Higher interest burdens have started to erode corporate interest coverage ratios. However, a combination of macroeconomic resilience, healthy corporate balance sheets heading into this cycle, and efforts by corporate borrowers to push out the near-term maturity wall have kept both loan and high yield defaults in line with long-term averages at 3.15% and 2.84%, respectively.14

Portfolio Positioning and Outlook

As we move into 2024, we believe floating rate loans, CLO debt, and high yield are likely to remain attractive even if the Fed begins cutting rates, given historically attractive all-in yields, moderate expected default rates, and stable technicals.

From a macro perspective, inflation is heading lower, but we don’t expect a smooth path down given ongoing wage growth in the broader economy. As a result, we expect central banks to likely be more patient cutting rates on the way out to ensure inflation is truly tamed.17

The US economy has proven surprisingly resilient to the Fed’s aggressive tightening cycle, but we remain cautious of the potential for elevated rates to cause a slowdown in growth. We also expect higher volatility and a higher average level for rates and inflation over the cycle to feature in the post-pivot environment.18

We believe high yield is well positioned going into 2024 as easing rate volatility combined with strong fundamentals and resurfacing retail fund flows should be able to offset the headwinds of slowing growth and a less supportive technical as supply increases.

There are hopes that pent-up demand, improved valuations (assuming a hard landing is avoided), and large piles of private equity dry powder may spur a pick-up in M&A activity, eventually leading to an uptick in LBO volumes. In the meantime, refinancing exercises are expected to remain the mainstay of supply, as corporate borrowers use ongoing strong demand to extend maturities.

Having largely pushed out 2024 maturities, borrowers face a wall of roughly $1.3 trillion of US high yield and leveraged loans due to mature between 2025 to 2027.19 They will have to refinance these at substantially higher debt costs, and we expect private lenders to continue to offer a potential alternative refinancing solution for some of the more troubled credits.

CLO creation is forecast to remain near the same levels as 2023, however banks are expecting an increase in private credit CLO issuance from last year’s record $25 billion.20 CLO liability spreads have contracted further in early January, but managers will remain focused on the CLO equity arbitrage dynamics given the potential for loan repricings to reduce overall spreads on the asset side of the equation.

We expect the default environment to remain benign over the coming year given the relatively small current distressed universe.21 Outside of the more cyclical and consumer facing industries, we expect credit deterioration to be more idiosyncratic in nature, while the higher-quality high yield universe may also reduce levels of stress and defaults in that market.

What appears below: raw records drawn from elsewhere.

(** [for key, value := range req.Metadata]: a nil value deletes the key.  Each
    key is visited once, so the range order does not matter. *)
Definition merge_metadata (old new : AnyMap) : AnyMap :=
  merge (λ o n, match n with
                | Some v => if any_is_nil v then None else Some v
                | None => o
                end) old new.

Definition UpdateTask (wall : nat → Time) (req : UpdateTaskRequest) (s : Store)
    : Store * res Task :=
  let id := utr_ID req in
  if String.eqb id "" then (s, Err (ENew "orchestrator/memory: task id must not be empty"))
  else
  match st_tasks s !! id with
  | None => (s, Err ErrTaskNotFound)
  | Some task =>
    match validateTaskDependencies s (utr_AddBlocks req) (utr_AddBlockedBy req) with
    | Some e => (s, Err e)
    | None =>
      let task := match utr_Subject req with
                  | Some v => task <| task_Subject := v |> | None => task end in
      let task := match utr_Description req with
                  | Some v => task <| task_Description := v |> | None => task end in
      let task := task <| task_Blocks ::= λ l, appendUniqueStrings l (utr_AddBlocks req) |> in
      let task := task <| task_BlockedBy ::= λ l, appendUniqueStrings l (utr_AddBlockedBy req) |> in
      let task := task <| task_Metadata ::= λ m, merge_metadata m (utr_Metadata req) |> in
      let now := wall 0%nat in
      let '(s, peers) :=
        linkTaskDependencies (λ m, default task (m !! id)) (task_ID task) now
          (putTask id task s) in
      let task := (default task (st_tasks s !! id)) <| task_UpdatedAt := now |> in
      let s := putTask id task s in
      let s := publishTaskUpdated task s in
      let s := publishTaskUpdates peers s in
      (s, Ok task)
    end
  end.

(** The artifacts of a task go with it; the kept order is the filtered one. *)
Definition deleteTaskArtifactsLocked (taskID : string) (s : Store) : Store :=
  let doomed (artifactID : string) : bool :=
    match st_artifacts s !! artifactID with
    | Some a => bool_decide (art_TaskID a = taskID)
    | None => false
    end in
  let gone := List.filter doomed (st_artifactOrder s) in
  s <| st_artifacts ::= λ m, foldl (λ m id, delete id m) m gone |>
    <| st_artifactOrder ::= List.filter (λ id, negb (doomed id)) |>.

Definition unlink_task (id : string) (now : Time) (task : Task) : Task :=
  let t := task <| task_Blocks ::= λ l, removeString l id |>
                <| task_BlockedBy ::= λ l, removeString l id |> in
  if bool_decide (length (task_Blocks t) = length (task_Blocks task))
     && bool_decide (length (task_BlockedBy t) = length (task_BlockedBy task))
  then t else t <| task_UpdatedAt := now |>.

Definition DeleteTask (wall : nat → Time) (id : string) (s : Store) : Store * res unit :=
  match st_tasks s !! id with
  | None => (s, Err ErrTaskNotFound)
  | Some _ =>
    let now := wall 0%nat in
    let s := s <| st_tasks ::= delete id |> <| st_leases ::= delete id |>
               <| st_taskOrder ::= λ l, removeString l id |> in
    let s := deleteTaskArtifactsLocked id s in
    let changed (t : Task) : bool :=
      negb (bool_decide (length (removeString (task_Blocks t) id) = length (task_Blocks t))
            && bool_decide (length (removeString (task_BlockedBy t) id)
                            = length (task_BlockedBy t))) in
    let peers := (List.filter (λ kt, changed kt.2) (map_to_list (st_tasks s))).*1 in
    let s := s <| st_tasks ::= fmap (unlink_task id now) |> in
    let s := publishTaskDeleted id (wall 1%nat) s in
    let s := publishTaskUpdates peers s in
    (s, Ok tt)
  end.

Definition validateLeaseLocked (wall : Time) (taskID leaseToken : string) (now : Time)
    (s : Store) : res (Task * Lease) :=
  match st_tasks s !! taskID with
  | None => Err ErrTaskNotFound
  | Some task =>
    match st_leases s !! taskID with
    | None => Err ErrLeaseNotFound
    | Some lease =>
      if negb (String.eqb (lease_Token lease) leaseToken) then Err ErrLeaseMismatch
      else if negb (After (lease_ExpiresAt lease) (normalizeNow wall now)) then Err ErrLeaseExpired
      else Ok (task, lease)
    end
  end.

Definition create_outcome_artifact (taskID runID : string) (createdAt : Time) (s : Store)
    (spec : ArtifactSpec) : Store :=
  let s := s <| st_nextArtifact ::= Z.add 1 |> in
  let a := MkArtifact ("artifact-" +:+ itoa (st_nextArtifact s)) taskID runID
             (spec_Kind spec) (spec_Name spec) (spec_ContentType spec) (spec_Body spec)
             (spec_Metadata spec) createdAt in
  let s := s <| st_artifacts ::= <[art_ID a := a]> |>
             <| st_artifactOrder ::= λ l, l ++ [art_ID a] |> in
  publishArtifactCreated a s.

Definition createOutcomeArtifactsLocked (task : Task) (artifacts : list ArtifactSpec)
    (createdAt : Time) (s : Store) : Store :=
  foldl (create_outcome_artifact (task_ID task) (task_runID task) createdAt) s artifacts.

Definition CompleteTask (wall : nat → Time) (taskID leaseToken : string)
    (outcome : option TaskOutcome) (now : Time) (s : Store) : Store * res Task :=
  match validateLeaseLocked (wall 0%nat) taskID leaseToken now s with
  | Err e => (s, Err e)
  | Ok (task, lease) =>
    let result := match outcome with Some o => outcome_Result o | None => None end in
    let result :=
      (λ r, if IsZero (result_CompletedAt r)
            then r <| result_CompletedAt := normalizeNow (wall 1%nat) now |> else r) <$> result in
    let completedAt := normalizeNow (wall 2%nat) now in
    let task := task <| task_Status := TaskCompleted |> <| task_Result := result |>
                     <| task_LastError := "" |> <| task_CompletedAt := completedAt |>
                     <| task_UpdatedAt := completedAt |> in
    let s := dropLease (lease_TaskID lease) (putTask taskID task s) in
    let s := match outcome with
             | Some o => createOutcomeArtifactsLocked task (outcome_Artifacts o) completedAt s
             | None => s
             end in
    (publishTaskCompleted task s, Ok task)
  end.

(** [requeueTaskLocked] returns the store, the requeued task, the last run ID and
    the last attempt.  [key] is the map key of the task object, [taskID] the key
    of the lease that is dropped. *)
Definition requeueTaskLocked (wall : Time) (key : string) (task : Task) (taskID : string)
    (now : Time) (rollbackAttempt : bool) (s : Store) : Store * Task * string * Z :=
  let lastRunID := task_runID task in
  let lastAttempt := task_Attempt task in
  let task := task <| task_Status := TaskPending |> <| task_Result := None |>
                   <| task_Run := None |> <| task_StartedAt := zero_time |>
                   <| task_CompletedAt := zero_time |>
                   <| task_UpdatedAt := normalizeNow wall now |> in
  let task := if rollbackAttempt && (task_Attempt task >? 0)
              then task <| task_Attempt ::= λ n, n - 1 |> else task in
  (putTask key task (dropLease taskID s), task, lastRunID, lastAttempt).

Definition FailTask (wall : nat → Time) (taskID leaseToken : string)
    (runErr : option error) (now : Time) (s : Store) : Store * res Task :=
  match validateLeaseLocked (wall 0%nat) taskID leaseToken now s with
  | Err e => (s, Err e)
  | Ok (task, lease) =>
    let retryable := match runErr with Some e => isRetryable e | None => false end in
    let lastError := match runErr with Some e => Error e | None => "task failed" end in
    if retryable && negb (exhaustedAttempts task) then
      let '(s, task, lastRunID, lastAttempt) :=
        requeueTaskLocked (wall 1%nat) taskID task (lease_TaskID lease) now false s in
      let task := task <| task_LastError := lastError |> in
      let s := putTask taskID task s in
      (publishTaskRequeued task lastRunID lastAttempt "retryable failure" s, Ok task)
    else
      let completedAt := normalizeNow (wall 1%nat) now in
      let task := task <| task_Status := TaskFailed |> <| task_Result := None |>
                       <| task_LastError := lastError |>
                       <| task_CompletedAt := completedAt |>
                       <| task_UpdatedAt := completedAt |> in
      let s := dropLease (lease_TaskID lease) (putTask taskID task s) in
      (publishTaskFailed task s, Ok task)
  end.

(** The guard of [CancelTask]: [None] lets the cancellation through. *)
Definition cancel_guard (taskID leaseToken : string) (now : Time) (task : Task) (s : Store)
    : option error :=
  match task_Status task with
  | TaskPending => if negb (String.eqb leaseToken "") then Some ErrLeaseMismatch else None
  | TaskRunning =>
    match st_leases s !! taskID with
    | None => Some ErrLeaseNotFound
    | Some lease =>
      if negb (After (lease_ExpiresAt lease) now) then Some ErrLeaseExpired
      else if String.eqb leaseToken "" || negb (String.eqb (lease_Token lease) leaseToken)
      then Some ErrLeaseMismatch
      else None
    end
  | _ => Some ErrTaskNotCancelable
  end.

Definition CancelTask (wall : nat → Time) (taskID leaseToken reason : string) (now : Time)
    (s : Store) : Store * res Task :=
  match st_tasks s !! taskID with
  | None => (s, Err ErrTaskNotFound)
  | Some task =>
    let now := normalizeNow (wall 0%nat) now in
    match cancel_guard taskID leaseToken now task s with
    | Some e => (s, Err e)
    | None =>
      let completedAt := normalizeNow (wall 1%nat) now in
      let task := task <| task_Status := TaskCanceled |> <| task_Result := None |>
                       <| task_LastError := cancelReason reason |>
                       <| task_CompletedAt := completedAt |>
                       <| task_UpdatedAt := completedAt |> in
      let s := dropLease taskID (putTask taskID task s) in
      (publishTaskCanceled task s, Ok task)
    end
  end.

Definition RetryTask (wall : nat → Time) (taskID reason : string) (now : Time) (s : Store)
    : Store * res Task :=
  match st_tasks s !! taskID with
  | None => (s, Err ErrTaskNotFound)
  | Some task =>
    if negb (bool_decide (task_Status task = TaskFailed))
       && negb (bool_decide (task_Status task = TaskCanceled))
    then (s, Err ErrTaskNotRetryable)
    else
      let now := normalizeNow (wall 0%nat) now in
      let lastRunID := task_runID task in
      let lastAttempt := task_Attempt task in
      let task := task <| task_Status := TaskPending |> <| task_Result := None |>
                       <| task_LastError := "" |> <| task_Run := None |>
                       <| task_StartedAt := zero_time |> <| task_CompletedAt := zero_time |>
                       <| task_UpdatedAt := now |> <| task_Attempt := 0 |> in
      let s := dropLease taskID (putTask taskID task s) in
      (publishTaskRequeued task lastRunID lastAttempt (retryReason reason) s, Ok task)
  end.

(** ** Lease operations *)

Definition GetLease (taskID : string) (s : Store) : res Lease :=
  match st_leases s !! taskID with
  | Some lease => Ok lease
  | None => Err ErrLeaseNotFound
  end.

Definition RenewLease (wall : nat → Time) (taskID leaseToken : string) (ttl : Duration)
    (now : Time) (s : Store) : Store * res Lease :=
  if ttl <=? 0 then (s, Err lease_ttl_error)
  else
  match st_leases s !! taskID with
  | None => (s, Err ErrLeaseNotFound)
  | Some lease =>
    if negb (String.eqb (lease_Token lease) leaseToken) then (s, Err ErrLeaseMismatch)
    else
      let now := normalizeNow (wall 0%nat) now in
      if negb (After (lease_ExpiresAt lease) now) then (s, Err ErrLeaseExpired)
      else
        let lease := lease <| lease_ExpiresAt := TimeAdd now ttl |> in
        let s := s <| st_leases ::= <[taskID := lease]> |> in
        let runID := match st_tasks s !! taskID with
                     | Some task => task_runID task | None => "" end in
        (publishLeaseRenewed lease runID s, Ok lease)
  end.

We will need to play defense and offense to seek to both preserve and drive performance. That means targeting larger, cash-flow generative businesses in defensive and high-growth sectors. It also means identifying the opportunities that will inevitably emerge during periods of elevated volatility, tighter credit conditions and increased credit dispersion. We believe that thematic investing with a strong team which has weathered many cycles should continue to give us an edge during the next part of this cycle.